I'm assuming that the cluster is named mechonis
.
For the "core" of a cluster, I need these services set up:
- Secret syncing with the 1Password operator
- Certificate management with cert-manager
- DNS management with external-dns
- HTTP ingress with ingress-nginx
- High-latency high-volume storage with csi-s3 pointed to Tigris (technically optional, but including it for consistency)
- The metrics-server so k9s can see how much free CPU and RAM the cluster has
These all complete different aspects of the three core features of any cloud deployment: compute, network, and storage. Most of my data will be hosted in the default StorageClass implementation provided by the platform (or in the case of baremetal clusters, something like Longhorn), so the csi-s3 StorageClass is more of a "I need lots of data but am cheap" than anything.

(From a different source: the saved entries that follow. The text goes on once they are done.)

(** * gate_auth.h: the credential registry of the gate controller

  A shallow embedding of [src/gate/gate_auth.h]: the textual codec
  ([parse_stored_credentials], [credentials_to_string]), the two
  process-wide credential maps with their one-time lazy load
  ([init_default_auth]) and the CRUD and lookup entry points, followed by
  the properties of the registry that were checked against that code.

  - [std::string] is [string]; an index of type [size_t] is a [nat] and
    [std::string::npos] is [None] (every index the code computes is at
    most the length of the string, so no wrap-around can occur).
  - [std::map<std::string, std::string>] is an association list kept in
    strictly increasing key order, which is the order its iterators (and
    so [credentials_to_string]) visit.
  - The globals [stored_codes]/[stored_tags], the static maps and the
    static flag [initialized] are the fields of a state record; the reads
    and writes of the persisted globals and the log calls are recorded as
    events. *)

From Stdlib Require Import String Ascii List Arith Lia Bool Sorted.
From Stdlib Require Import OrderedTypeEx.
Import ListNotations.

Open Scope list_scope.
Open Scope string_scope.

(** ** std::string *)

Module StdString.

(** [s.find(c)]: index of the first occurrence of [c], [None] for npos. *)
Fixpoint find (c : ascii) (s : string) : option nat :=
  match s with
  | EmptyString => None
  | String a s' => if Ascii.eqb a c then Some 0 else option_map S (find c s')
  end.

(** [s.substr(pos, n)]; the code only calls it with [pos <= s.size()]. *)
Definition substr (s : string) (pos n : nat) : string :=
  String.substring pos n s.

Fixpoint drop (n : nat) (s : string) : string :=
  match n, s with
  | O, _ => s
  | S _, EmptyString => EmptyString
  | S n', String _ s' => drop n' s'
  end.

(** [s.substr(pos)]: from [pos] to the end. *)
Definition substr_from (s : string) (pos : nat) : string := drop pos s.

(** [s.erase(0, n)]: removes the first [n] characters. *)
Definition erase_front (s : string) (n : nat) : string := drop n s.

(** [s.empty()] *)
Definition empty (s : string) : bool :=
  match s with EmptyString => true | String _ _ => false end.

(** [c] does not occur in [s]. *)
Definition free_of (c : ascii) (s : string) : Prop := find c s = None.

End StdString.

Most of this will be managed with helmfile, but 1Password can't be.
1Password
The most important thing at the core of my k8s setups is the 1Password operator. This syncs 1password secrets to my Kubernetes clusters, so I don't need to define them in Secrets manually or risk putting the secret values into my OSS repos. This is done separately as I'm not able to use helmfile
After you have the op
command set up, create a new server with access to the Kubernetes
vault:
op connect server create mechonis --vaults Kubernetes
Then install the 1password connect Helm release with operator.create
set to true
:
helm repo add \
1password https://1password.github.io/connect-helm-charts/
helm install \
connect \
1password/connect \
--set-file connect.credentials=1password-credentials.json \
--set operator.create=true \
--set operator.token.value=$(op connect token create --server mechonis --vault Kubernetes)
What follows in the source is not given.